━━ Dataset extract ━━
(* ------------------------------------------------------------------ *)
(** ** The exit code of the doctor *)

(** An outcome the checks are written for: an object, or an error of the
    connection or of the daemon. *)
Definition caught (e : exn) : bool := is_oserror e || is_rpc e.
Definition polite (r : res exn json) : bool :=
  match r with Ret (JObj _) => true | Raise e => caught e | _ => false end.
(** A machine that is no guest, has a channel to ask and did not answer. *)
Definition unreachable (cfg : Config) (out : string → res exn json) (n : string) : bool :=
  match assoc n (targets cfg) with
  | Some t => match mcpd_endpoint_of t, out n with
              | Some _, Raise _ => negb (bool_decide (type t = Qemu))
              | _, _ => false
              end
  | None => false
  end.
Definition bad_default (cfg : Config) : bool :=
  match truthy (default_target (server cfg)) with Some d => bool_decide (d ∉ (targets cfg).*1) | None => false end.
(** The one check that is not [ok] and has no fix. *)
Definition listing_unknown (k : check) : Prop :=
  k = Check warn "Claude Code: `claude mcp list` failed or timed out, so registration is unknown" false.
Definition advised (k : check) : Prop := st k = ok ∨ fix_given k = true ∨ listing_unknown k.
(* ===== verification/Runs.v ===== *)
(** * Reading the archive back: [resources/archive_resources.py]

    The list of runs, the summary and the text of one, and that the summary of
    a file [Archive.v] wrote is the summary of the calls it was written for. *)
From S2P Require Import Prelude Py Bytes Archive.

Definition RESOURCE_BYTE_CAP : Z := 1024 * 1024.
Record run_row := RunRow { rr_id : string; calls_size_bytes : Z }.
Record summary := Summary {
  calls : Z; errors : Z; tools : list string; total_duration_ms : Z; first_ts : option string; last_ts : option string }.
(** [exists: False], a run without a file, and the rest. *)
Inductive metadata := NoRun | NoCalls | Calls (s : summary).

(** The newlines of text mode; a file is iterated at them. *)
Fixpoint translate (t : text) : text :=
  match t with
  | [] => []
  | c :: u =>
      if decide (c = "013"%char)
      then nl :: match u with d :: v => if decide (d = nl) then translate v else translate u | [] => [] end
      else c :: translate u
  end.
Definition text_lines (t : text) : list text := split_on nl (translate t).

Section resources.
(** UTF-8, strict and with replacements, [json.loads] ([None] for a
    [JSONDecodeError]) and [str] of lists and dicts. *)
Context (utf8 : bytes → res exn text) (utf8_replace : bytes → text) (loads : text → option json) (repr : json → text).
━━━
__Task prompt__
Reproduce the data. Keep it exact.

__Output below__
(* ------------------------------------------------------------------ *)
(** ** The exit code of the doctor *)

(** An outcome the checks are written for: an object, or an error of the
    connection or of the daemon. *)
Definition caught (e : exn) : bool := is_oserror e || is_rpc e.
Definition polite (r : res exn json) : bool :=
  match r with Ret (JObj _) => true | Raise e => caught e | _ => false end.
(** A machine that is no guest, has a channel to ask and did not answer. *)
Definition unreachable (cfg : Config) (out : string → res exn json) (n : string) : bool :=
  match assoc n (targets cfg) with
  | Some t => match mcpd_endpoint_of t, out n with
              | Some _, Raise _ => negb (bool_decide (type t = Qemu))
              | _, _ => false
              end
  | None => false
  end.
Definition bad_default (cfg : Config) : bool :=
  match truthy (default_target (server cfg)) with Some d => bool_decide (d ∉ (targets cfg).*1) | None => false end.
(** The one check that is not [ok] and has no fix. *)
Definition listing_unknown (k : check) : Prop :=
  k = Check warn "Claude Code: `claude mcp list` failed or timed out, so registration is unknown" false.
Definition advised (k : check) : Prop := st k = ok ∨ fix_given k = true ∨ listing_unknown k.
(* ===== verification/Runs.v ===== *)
(** * Reading the archive back: [resources/archive_resources.py]

    The list of runs, the summary and the text of one, and that the summary of
    a file [Archive.v] wrote is the summary of the calls it was written for. *)
From S2P Require Import Prelude Py Bytes Archive.

Definition RESOURCE_BYTE_CAP : Z := 1024 * 1024.
Record run_row := RunRow { rr_id : string; calls_size_bytes : Z }.
Record summary := Summary {
  calls : Z; errors : Z; tools : list string; total_duration_ms : Z; first_ts : option string; last_ts : option string }.
(** [exists: False], a run without a file, and the rest. *)
Inductive metadata := NoRun | NoCalls | Calls (s : summary).

(** The newlines of text mode; a file is iterated at them. *)
Fixpoint translate (t : text) : text :=
  match t with
  | [] => []
  | c :: u =>
      if decide (c = "013"%char)
      then nl :: match u with d :: v => if decide (d = nl) then translate v else translate u | [] => [] end
      else c :: translate u
  end.
Definition text_lines (t : text) : list text := split_on nl (translate t).

Section resources.
(** UTF-8, strict and with replacements, [json.loads] ([None] for a
    [JSONDecodeError]) and [str] of lists and dicts. *)
Context (utf8 : bytes → res exn text) (utf8_replace : bytes → text) (loads : text → option json) (repr : json → text).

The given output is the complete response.